A library will be written about the President's decision to preempt the nonexistent threat of Saddam Hussein's chemical, biological and nuclear weapons. It was a tough call, with principled arguments on both sides, and it is easy to forget now that almost everyone, even the French, believed that the weapons existed. But there was nothing principled about the Administration's failure to recognize that lethal chaos was likely to follow the invasion. There was a delusional unwillingness to plan for a guerrilla insurgency, especially on the part of Secretary of Defense Donald Rumsfeld, who vastly underestimated the number of troops necessary for the operation—and who uttered some of the most embarrassing words ever spoken by a U.S. official as anarchy took hold. "Stuff happens," Rumsfeld said, when asked about the looting in Baghdad at an April 11, 2003, press conference. "... [F]reedom's untidy, and free people are free to make mistakes and commit crimes and do bad things."

But worse, far worse, was the tendency of the White House—particularly Karl Rove's message apparatus—to see the war as part of the Permanent Campaign, as a political opportunity at first and then, as the news turned bad, as merely another issue to be massaged.
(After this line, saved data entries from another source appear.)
Lemma safe_ack_scan p n t cs w (k : option string → code) :
  named w p n → (∀ c, c ∈ cs → on_queue w c p) → (∀ r, safe Settled None w (k r)) →
  safe Settled (Some p) w (ack_scan p n t cs k).
Proof.
  revert w. induction cs as [|c cs IH]; intros w Hn Hcs Hk; [by split|]. cbn [ack_scan].
  apply (safe_sec (λ r, match r with Some _ => Holds p | None => Settled end) (λ _ _, True)).
  - intros w1 D R [Hinv _]. destruct (on_queue_stable _ _ _ R c p) as (co & Hco & <-); [apply Hcs; set_solver|].
    unfold ack_consumer; unfold_prims. wp_run.
    case_decide; wp_run; (split_and!; [|..|done]); try done.
    + apply (has_queue_stable _ _ _ R). by eapply named_has_queue.
    + eapply InvD_ext; [|by eapply (inv_release D w1 c co t)]. moved_solve.
    + eapply (guar_upd_consumer _ _ c co (released t co)); [done..|by left|left; apply within_released].
      apply elem_of_dom. by rewrite <-(co_tags co) by (by eapply inv_consumer).
    + by apply moved_same.
  - intros [[]|] w2 R _.
    + split; [done|]. simpl. apply (safe_settle None p n); [by eapply named_stable|done|]. by eapply safe_stable, Hk.
    + apply IH; [by eapply named_stable| |by intros; eapply safe_stable, Hk].
      intros c' Hc'. eapply on_queue_stable; [exact R|]. apply Hcs. set_solver.
Qed.

Lemma safe_g_Ack n t w (k : option string → code) :
  (∀ r, safe Settled None w (k r)) → safe Settled None w (g_Ack n t k).
Proof.
  intros Hk. apply safe_gets; [done|]. intros w1 D R1 [Hinv _].
  destruct (b_queues (w_broker w1) !! n) as [p|] eqn:Hp; [|by eapply safe_stable, Hk].
  assert (named w1 p n) as Hn by (by apply (wf_broker_queue w1 (inv_wf _ _ Hinv))).
  split; [done|]. intros w2 R2. apply safe_range; [done|..].
  { intros w3 R3. apply (has_queue_stable _ _ _ R3), (has_queue_stable _ _ _ R2). by eapply named_has_queue. }
  intros w3 D3 q cs R3 [Hinv3 _] Hq Hcs.
  assert (rely None w1 w3) as R by (etrans; [done|by eapply rely_None]).
  apply safe_ack_scan; [by eapply named_stable| |intros; eapply (safe_stable _ _ w); [by etrans|apply Hk]].
  intros c Hc. rewrite Hcs, elem_of_elements in Hc. by eapply (wf_queue_consumer w3 (inv_wf _ _ Hinv3)).
Qed.
End consumers.

(** ** channel.go *)

Section channels.
Context `{Oracle}.
Implicit Types (w : World).

(** The consumers a channel knows, in the order of a [range]. *)
Lemma safe_channel_range chp w (k : list (string * loc) → code) :
  has_channel w chp →
  (∀ cs w1, rely None w w1 → (∀ x, x ∈ cs → ∃ s, is_consumer w1 x.2 s) → safe Settled None w1 (k cs)) →
  safe Settled None w (Sec (ch ← get_channel chp; range (map_to_list (ch_consumers ch))) k).
Proof.
  intros Hch Hk. apply safe_range; [done|intros w1 R; by apply (has_channel_stable _ _ _ R)|].
  intros w1 D ch cs R [Hinv _] Hch1 Hcs. apply Hk; [done|]. intros [tag c] Hc.
  rewrite Hcs, elem_of_map_to_list in Hc.
  destruct (wf_channel_consumer w1 (inv_wf _ _ Hinv) _ _ _ _ Hch1 Hc) as (co & ? & _). by exists (c_skel co), co.
Qed.

Lemma safe_get_consumer d c s w (k : Consumer → code) :
  debt_ok d w → is_consumer w c s →
  (∀ w1 co, rely None w w1 → has_queue w1 (c_queue co) → on_queue w1 c (c_queue co) → c_skel co = s →
     safe d None w1 (k co)) →
  safe d None w (Sec (get_consumer c) k).
Proof.
  intros Hd Hc Hk. apply safe_deref; [done|..].
  { intros w1 R. destruct (is_consumer_stable _ _ _ _ _ R Hc) as (co & ? & _). by exists co. }
  intros w1 D co R [Hinv _] Hco. apply Hk; [done| |by exists co|].
  - by apply (wf_consumer w1 (inv_wf _ _ Hinv) _ _ Hco).
  - destruct (is_consumer_stable _ _ _ _ _ R Hc) as (co' & ? & <-). congruence.
Qed.

Lemma safe_g_cleanup chp w k : has_channel w chp → safe Settled None w k → safe Settled None w (g_cleanup chp k).
Proof.
  intros Hch Hk. apply safe_channel_range; [done|]. intros cs w1 R1 Hcs.
  apply safe_for_each; [|by eapply safe_stable]. intros [tag c] w2 k' Hc R2 Hk'.
  destruct (Hcs _ Hc) as [s Hs]. apply (safe_get_consumer Settled c s); [done|by eapply is_consumer_stable|].
  intros w3 co R3 Hq Hon _. apply safe_g_unregisterConsumer; [done..|]. by eapply safe_stable.
Qed.

Lemma safe_reply {T} `{JEncode T} chp env ty (msg : T) w (k : unit → code) :
  has_channel w chp → safe Settled None w (k tt) → safe Settled None w (Sec (reply chp env ty msg) k).
Proof.
  intros Hch Hk. apply safe_write; [|by intros []]. intros w1 D R Hinv.
  destruct (has_channel_stable _ _ _ R _ Hch) as [ch Hch1]. unfold reply; unfold_prims. wp_run.
  eapply wp_mono; [| |apply wp_WriteEnvelope_frame; by apply (wf_channel w1 (inv_wf _ _ Hinv) _ _ Hch1)]; [|done].
  intros r w2 ?. by wp_run.
Qed.

Lemma safe_g_HandlePublish chp env w k :
  has_channel w chp → safe Settled None w k → safe Settled None w (g_HandlePublish chp env k).
Proof.
  intros Hch Hk. unfold g_HandlePublish. destruct (Unmarshal _) as [event [e|]]; [done|].
  apply safe_g_Publish. intros [e|]; [by apply safe_reply|done].
Qed.

Lemma safe_g_HandleConsume chp env w k :
  has_channel w chp → safe Settled None w k → safe Settled None w (g_HandleConsume chp env k).
Proof.
  intros Hch Hk. unfold g_HandleConsume. destruct (Unmarshal _) as [event [e|]]; [by apply safe_reply|].
  apply safe_g_RegisterConsumer; [done|]. intros [e|tag]; by apply safe_reply.
Qed.

Lemma safe_ack_loop t cs w k :
  (∀ x, x ∈ cs → ∃ s, is_consumer w x.2 s) → safe Settled None w k → safe Settled None w (ack_loop t cs k).
Proof.
  revert w. induction cs as [|[tag c] cs IH]; intros w Hcs Hk; [done|]. cbn [ack_loop].
  destruct (Hcs (tag, c)) as [s Hs]; [set_solver|]. simpl in Hs.
  assert (∀ w1, rely None w w1 → ∃ co, w_consumer w1 !! c = Some co) as Hc.
  { intros w1 R. destruct (is_consumer_stable _ _ _ _ _ R Hs) as (co & ? & _). by exists co. }
  apply (safe_inert (λ _ _, True)); [done|..].
  { intros w1 D R [Hinv _]. destruct (Hc w1 R) as [co Hco]. unfold_prims. wp_run. by split_and!. }
  intros [] w1 R1 _.
  2: { apply IH; [|by eapply safe_stable]. intros x Hx. destruct (Hcs x) as [s' ?]; [set_solver|].
       exists s'. by eapply is_consumer_stable. }
  apply (safe_inert (λ _ _, True)); [done|..].
  { intros w2 D R [Hinv _]. destruct (Hc w2) as [co Hco]; [by etrans|].
    destruct (wf_consumer w2 (inv_wf _ _ Hinv) _ _ Hco) as [[q Hq] _]. unfold_prims. wp_run. by split_and!. }
  intros n w2 R2 _. apply safe_g_Ack. intros _. eapply (safe_stable _ _ w); [by etrans|done].
Qed.

Lemma safe_g_HandleAck chp env w k :
  has_channel w chp → safe Settled None w k → safe Settled None w (g_HandleAck chp env k).
Proof.
  intros Hch Hk. unfold g_HandleAck. destruct (Unmarshal _) as [event [e|]]; [by apply safe_reply|].
  apply safe_channel_range; [done|]. intros cs w1 R1 Hcs. apply safe_ack_loop; [done|by eapply safe_stable].
Qed.

Lemma safe_g_nack_dispose p msg b w k :
  has_queue w p → safe Settled None w k → safe (Holds p) None w (g_nack_dispose p msg b k).
Proof.
  intros Hq Hk. apply safe_inc_queue_neutral; [done..|]. destruct b.
  { split; [done|]. intros w1 R1. apply (safe_push_front _ Settled); [by eapply has_queue_stable|done|..].
    - intros p'. simpl. case_decide; lia.
    - intros w2 R2. split; [done|]. eapply (safe_stable _ _ w); [by etrans|done]. }
  apply safe_deref; [done|intros w1 R; by apply (has_queue_stable _ _ _ R)|]. intros w1 D q R1 _ Hq1.
  assert (named w1 p (q_name q)) by (by exists q). assert (safe Settled None w1 k) by (by eapply safe_stable).
  case_decide; eapply safe_settle; try done. by apply safe_g_Publish.
Qed.

Lemma safe_nack_loop t b cs w k :
  (∀ x, x ∈ cs → ∃ s, is_consumer w x.2 s) → safe Settled None w k → safe Settled None w (nack_loop t b cs k).
Proof.
  revert w. induction cs as [|[tag c] cs IH]; intros w Hcs Hk; [done|]. cbn [nack_loop].
  destruct (Hcs (tag, c)) as [[[tg p] ch] Hs]; [set_solver|]. simpl in Hs.
  apply (safe_sec (λ r, match r with Some _ => Holds p | None => Settled end)
           (λ r w2, r ≠ None → has_queue w2 p)).
  - intros w1 D R [Hinv _]. destruct (is_consumer_stable _ _ _ _ _ R Hs) as (co & Hco & E). injection E as _ <- _.
    destruct (wf_consumer w1 (inv_wf _ _ Hinv) _ _ Hco) as [Hq _].
    unfold nack_take; unfold_prims. wp_run.
    destruct (c_pendingMessages co !! t) as [msg|] eqn:Et; wp_run; (split_and!; [done| | |done]).
    + eapply InvD_ext; [|by eapply (inv_release D w1 c co t)]. moved_solve.
    + eapply (guar_upd_consumer _ _ c co (released t co)); [done..|right; simpl; lia|left].
      by apply within_released.
    + by apply moved_same.
    + reflexivity.
  - intros [msg|] w2 R Hq.
    + apply (safe_get_consumer (Holds p) c (tg, p, ch)); [by apply Hq|by eapply is_consumer_stable|].
      intros w3 co R3 Hq3 _ E. unfold c_skel in E. injection E as _ <- _.
      apply safe_g_nack_dispose; [done|]. eapply (safe_stable _ _ w); [by etrans|done].
    + apply IH; [|by eapply safe_stable]. intros x Hx. destruct (Hcs x) as [s' ?]; [set_solver|].
      exists s'. by eapply is_consumer_stable.
Qed.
There is something quite obscene about the existence of the White House Iraq Group (whig). Its job had nothing to do with the military or political situation in Iraq; it was created to market the war and to smear the President's opponents. Rove and Libby were at the heart of this group. Their decision to ask Congress for a war resolution in September 2002, two months before the congressional elections, seemed an obvious marketing ploy. Rove told Republicans that they could "go to the country with this issue," that it would reinforce the party's image as strong on defense. The simultaneous decision to take the Iraq situation to the United Nations was also a campaign ploy—polls showed the vast majority of voters favored this course—and a chimera. Both Cheney and Rumsfeld were opposed to the move, and Rumsfeld pretty much ignored it: he proceeded full-speed ahead, deploying troops for a late-winter invasion.